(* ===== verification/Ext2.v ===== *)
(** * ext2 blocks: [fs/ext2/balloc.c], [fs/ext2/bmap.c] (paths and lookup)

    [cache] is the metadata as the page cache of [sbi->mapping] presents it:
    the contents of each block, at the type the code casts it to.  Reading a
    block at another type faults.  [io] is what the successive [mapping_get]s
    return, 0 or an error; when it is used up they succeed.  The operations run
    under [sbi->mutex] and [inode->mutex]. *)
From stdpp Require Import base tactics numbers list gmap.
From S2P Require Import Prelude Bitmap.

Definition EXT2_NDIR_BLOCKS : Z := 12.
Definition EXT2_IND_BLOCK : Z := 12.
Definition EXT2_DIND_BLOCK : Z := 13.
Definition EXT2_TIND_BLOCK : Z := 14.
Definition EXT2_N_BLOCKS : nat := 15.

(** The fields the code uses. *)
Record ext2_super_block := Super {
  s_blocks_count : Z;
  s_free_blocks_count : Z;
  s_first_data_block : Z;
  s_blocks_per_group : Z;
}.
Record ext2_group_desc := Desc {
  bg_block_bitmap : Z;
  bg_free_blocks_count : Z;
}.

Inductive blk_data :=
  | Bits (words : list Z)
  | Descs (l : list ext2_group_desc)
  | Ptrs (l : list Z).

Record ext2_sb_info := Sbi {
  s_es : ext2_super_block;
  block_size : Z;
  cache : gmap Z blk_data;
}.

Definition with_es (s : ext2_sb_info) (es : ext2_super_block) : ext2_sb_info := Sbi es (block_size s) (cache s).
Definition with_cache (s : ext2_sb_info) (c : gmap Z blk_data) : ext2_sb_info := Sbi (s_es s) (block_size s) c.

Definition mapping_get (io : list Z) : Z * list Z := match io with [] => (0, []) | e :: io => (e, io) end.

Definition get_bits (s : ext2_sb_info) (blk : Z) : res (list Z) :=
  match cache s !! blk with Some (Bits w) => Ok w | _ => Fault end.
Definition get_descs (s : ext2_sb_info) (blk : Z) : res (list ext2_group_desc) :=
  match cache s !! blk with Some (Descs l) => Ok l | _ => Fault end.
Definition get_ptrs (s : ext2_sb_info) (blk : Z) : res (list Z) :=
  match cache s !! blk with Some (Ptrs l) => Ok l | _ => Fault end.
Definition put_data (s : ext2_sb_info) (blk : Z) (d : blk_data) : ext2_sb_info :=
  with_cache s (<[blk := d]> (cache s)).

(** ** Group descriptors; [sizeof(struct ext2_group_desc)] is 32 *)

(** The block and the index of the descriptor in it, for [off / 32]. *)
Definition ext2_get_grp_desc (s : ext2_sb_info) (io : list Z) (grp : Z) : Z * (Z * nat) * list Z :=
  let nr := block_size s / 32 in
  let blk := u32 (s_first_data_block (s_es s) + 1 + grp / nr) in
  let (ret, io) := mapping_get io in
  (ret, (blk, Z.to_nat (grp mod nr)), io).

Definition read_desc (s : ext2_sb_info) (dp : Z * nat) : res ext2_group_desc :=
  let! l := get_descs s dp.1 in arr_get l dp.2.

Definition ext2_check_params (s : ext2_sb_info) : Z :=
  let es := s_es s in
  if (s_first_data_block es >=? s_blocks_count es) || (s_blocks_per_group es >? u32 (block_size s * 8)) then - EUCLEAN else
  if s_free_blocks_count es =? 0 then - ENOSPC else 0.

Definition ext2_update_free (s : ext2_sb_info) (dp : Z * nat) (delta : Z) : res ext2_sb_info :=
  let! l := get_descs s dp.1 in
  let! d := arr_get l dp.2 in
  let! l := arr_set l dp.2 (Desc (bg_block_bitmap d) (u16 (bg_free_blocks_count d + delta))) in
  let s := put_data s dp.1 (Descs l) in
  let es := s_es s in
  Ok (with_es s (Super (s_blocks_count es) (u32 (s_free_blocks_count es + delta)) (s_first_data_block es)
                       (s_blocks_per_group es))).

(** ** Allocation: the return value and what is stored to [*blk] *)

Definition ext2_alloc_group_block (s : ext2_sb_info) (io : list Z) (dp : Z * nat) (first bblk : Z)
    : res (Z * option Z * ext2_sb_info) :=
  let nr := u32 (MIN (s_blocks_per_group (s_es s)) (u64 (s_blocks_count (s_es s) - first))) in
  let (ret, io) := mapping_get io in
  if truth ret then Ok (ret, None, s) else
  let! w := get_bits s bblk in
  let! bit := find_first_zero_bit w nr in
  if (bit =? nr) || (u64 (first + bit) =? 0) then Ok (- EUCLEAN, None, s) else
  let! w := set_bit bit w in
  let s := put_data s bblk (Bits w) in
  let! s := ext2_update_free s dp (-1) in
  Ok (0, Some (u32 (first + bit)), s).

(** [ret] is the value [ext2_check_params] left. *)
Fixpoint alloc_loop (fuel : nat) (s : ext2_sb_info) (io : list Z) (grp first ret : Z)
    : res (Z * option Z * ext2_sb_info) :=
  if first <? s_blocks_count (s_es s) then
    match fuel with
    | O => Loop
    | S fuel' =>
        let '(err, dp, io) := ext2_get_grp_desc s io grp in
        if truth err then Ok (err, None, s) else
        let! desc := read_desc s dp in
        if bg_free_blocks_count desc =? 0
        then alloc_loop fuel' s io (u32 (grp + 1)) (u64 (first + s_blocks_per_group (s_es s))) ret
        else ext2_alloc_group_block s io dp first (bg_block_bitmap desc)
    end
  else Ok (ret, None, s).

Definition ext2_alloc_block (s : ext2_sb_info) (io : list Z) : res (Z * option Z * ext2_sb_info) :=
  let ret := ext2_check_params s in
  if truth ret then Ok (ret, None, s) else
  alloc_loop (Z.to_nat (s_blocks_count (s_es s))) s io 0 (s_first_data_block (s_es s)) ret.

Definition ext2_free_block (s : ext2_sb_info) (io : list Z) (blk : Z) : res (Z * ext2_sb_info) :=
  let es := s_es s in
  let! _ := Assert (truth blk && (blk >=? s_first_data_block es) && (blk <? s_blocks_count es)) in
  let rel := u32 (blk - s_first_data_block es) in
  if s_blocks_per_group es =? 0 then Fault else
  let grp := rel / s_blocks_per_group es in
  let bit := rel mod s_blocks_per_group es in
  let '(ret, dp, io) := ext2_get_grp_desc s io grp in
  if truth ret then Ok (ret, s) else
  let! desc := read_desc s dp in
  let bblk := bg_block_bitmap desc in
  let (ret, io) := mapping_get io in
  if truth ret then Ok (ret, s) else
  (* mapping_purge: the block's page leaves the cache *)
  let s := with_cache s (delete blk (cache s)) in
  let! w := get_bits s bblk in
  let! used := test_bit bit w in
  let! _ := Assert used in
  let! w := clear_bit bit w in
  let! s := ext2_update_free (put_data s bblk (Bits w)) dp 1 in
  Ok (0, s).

------------------------

### What is being asked
Please write out, exactly as they appear above, only the lines in the stretch from the line with "if (bit =? nr)" through the line with "Ok (0, Some (u32 (first + bit)), s).".

### Result of the task
  if (bit =? nr) || (u64 (first + bit) =? 0) then Ok (- EUCLEAN, None, s) else
  let! w := set_bit bit w in
  let s := put_data s bblk (Bits w) in
  let! s := ext2_update_free s dp (-1) in
  Ok (0, Some (u32 (first + bit)), s).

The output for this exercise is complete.